(** A slice at which no band has a position gets the value
    [None] in the grid of results, and no model is fitted. *)
Theorem patterned_step_no_band dims (stray : option F) background
    (st : PatternedState F) (item : list (string * F) * Grid F F) resolved :
  pymap (resolve_band dims stray (fst item) (snd item))
        (dict_values (pt_band_set st)) = Ok resolved ->
  Forall (fun r => fst r = []) resolved ->
  patterned_step dims stray background st item
  = (let* results := loc_set (pt_results st) (fst item) None in
     Ok {| pt_results := results;
           pt_band_set := combine (dict_keys (pt_band_set st))
                                  (map snd resolved) |})%py.
Proof.
  intros Hres Hall. unfold patterned_step. rewrite Hres. cbn [pybind].
  assert (List.filter (fun p => negb (length p =? 0)) (map fst resolved) = [])
    as ->; [| done].
  clear Hres. induction Hall as [| r l Hr _ IH]; [done |]. cbn.
  by rewrite Hr.
Qed.

(** Claim C35. With [background=False] a slice at which a band has a
    position raises [TypeError]: the test [background is not None] lets
    the value [False] through, and it is called like a band class. *)
Theorem patterned_step_background_false dims (stray : option F)
    (st : PatternedState F) (item : list (string * F) * Grid F F) resolved :
  pymap (resolve_band dims stray (fst item) (snd item))
        (dict_values (pt_band_set st)) = Ok resolved ->
  Exists (fun r => fst r <> []) resolved ->
  Forall (fun pb => is_Some (pb_band pb)
                    /\ Forall (fun kv => fst kv = "stray"%string
                                         \/ exists d, snd kv = VDict d)
                              (pb_params pb))
         (concat (map fst resolved)) ->
  patterned_step dims stray None st item = Raise TypeError.
Proof.
  intros Hres Hex Hall. unfold patterned_step. rewrite Hres. cbn [pybind].
  set (kept := List.filter _ (map fst resolved)).
  assert (kept <> []) as Hkept.
  { unfold kept. clear -Hex. induction Hex as [r l Hr | r l _ IH]; cbn.
    - by destruct (fst r).
    - by destruct (negb _). }
  assert (Forall (fun pb => exists m, _instantiate_band pb = Ok m) (concat kept))
    as Hok.
  { apply Forall_forall. intros pb Hpb. rewrite Forall_forall in Hall.
    destruct (Hall pb) as [[cls Hcls] Hparams].
    - apply list_elem_of_In, in_concat in Hpb as (l & Hl & Hpb).
      apply filter_In in Hl as [Hl _].
      apply list_elem_of_In, in_concat. eauto.
    - unfold _instantiate_band. rewrite Hcls. cbn [or_raise pybind].
      assert (forall hints, exists h,
        pyfold (fun hints kv =>
                  if String.eqb (fst kv) "stray" then Ok hints
                  else match snd kv with
                       | VDict kwargs => Ok (set_param_hint hints (fst kv) kwargs)
                       | VFloat _ => Raise TypeError
                       end) (pb_params pb) hints = Ok h) as Hfold.
      { induction Hparams as [| kv l Hkv _ IH]; intros hints; [by eexists |].
        rewrite pyfold_cons. destruct Hkv as [-> | [d ->]]; cbn; [apply IH |].
        destruct (String.eqb _ _); apply IH. }
      destruct (Hfold []) as [h ->]. by eexists. }
  apply pymap_ok in Hok as [ms Hms].
  destruct kept as [| k0 kept']; [done |].
  rewrite concat_app, pymap_app, Hms. cbn [pybind concat app pymap].
  by rewrite instantiate_background_none.
Qed.

End Facts.

(** * The whole function *)

Section Whole.
Context {F : Type} {Fops : ScalarOps F} {L : Lmfit F} {E : PatternedEnv F}.

(** Every iteration assigns one cell of the results. *)
Lemma patterned_step_inv dims (stray : option F) background
    (st st' : PatternedState F) (item : list (string * F) * Grid F F) :
  patterned_step dims stray background st item = Ok st' ->
  exists cell, loc_set (pt_results st) (fst item) cell = Ok (pt_results st').
Proof.
  unfold patterned_step.
  destruct (pymap (resolve_band _ _ _ _) _) as [resolved |]; [| done].
  cbn [pybind]. destruct (pymap _instantiate_band _) as [[| m ms] |]; [| | done];
    cbn [pybind]; intros H; py_inv H; inv_res; by eexists.
Qed.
§ §
**ACTIVITY:** From the records above, copy only the lines starting with the line that holds "Forall (fun pb => is_Some (pb_band pb)" and going on through the line that holds "rewrite concat_app, pymap_app, Hms.", exactly as written.

**SOLUTION TO THE EXERCISE:**
  Forall (fun pb => is_Some (pb_band pb)
                    /\ Forall (fun kv => fst kv = "stray"%string
                                         \/ exists d, snd kv = VDict d)
                              (pb_params pb))
         (concat (map fst resolved)) ->
  patterned_step dims stray None st item = Raise TypeError.
Proof.
  intros Hres Hex Hall. unfold patterned_step. rewrite Hres. cbn [pybind].
  set (kept := List.filter _ (map fst resolved)).
  assert (kept <> []) as Hkept.
  { unfold kept. clear -Hex. induction Hex as [r l Hr | r l _ IH]; cbn.
    - by destruct (fst r).
    - by destruct (negb _). }
  assert (Forall (fun pb => exists m, _instantiate_band pb = Ok m) (concat kept))
    as Hok.
  { apply Forall_forall. intros pb Hpb. rewrite Forall_forall in Hall.
    destruct (Hall pb) as [[cls Hcls] Hparams].
    - apply list_elem_of_In, in_concat in Hpb as (l & Hl & Hpb).
      apply filter_In in Hl as [Hl _].
      apply list_elem_of_In, in_concat. eauto.
    - unfold _instantiate_band. rewrite Hcls. cbn [or_raise pybind].
      assert (forall hints, exists h,
        pyfold (fun hints kv =>
                  if String.eqb (fst kv) "stray" then Ok hints
                  else match snd kv with
                       | VDict kwargs => Ok (set_param_hint hints (fst kv) kwargs)
                       | VFloat _ => Raise TypeError
                       end) (pb_params pb) hints = Ok h) as Hfold.
      { induction Hparams as [| kv l Hkv _ IH]; intros hints; [by eexists |].
        rewrite pyfold_cons. destruct Hkv as [-> | [d ->]]; cbn; [apply IH |].
        destruct (String.eqb _ _); apply IH. }
      destruct (Hfold []) as [h ->]. by eexists. }
  apply pymap_ok in Hok as [ms Hms].
  destruct kept as [| k0 kept']; [done |].
  rewrite concat_app, pymap_app, Hms. cbn [pybind concat app pymap].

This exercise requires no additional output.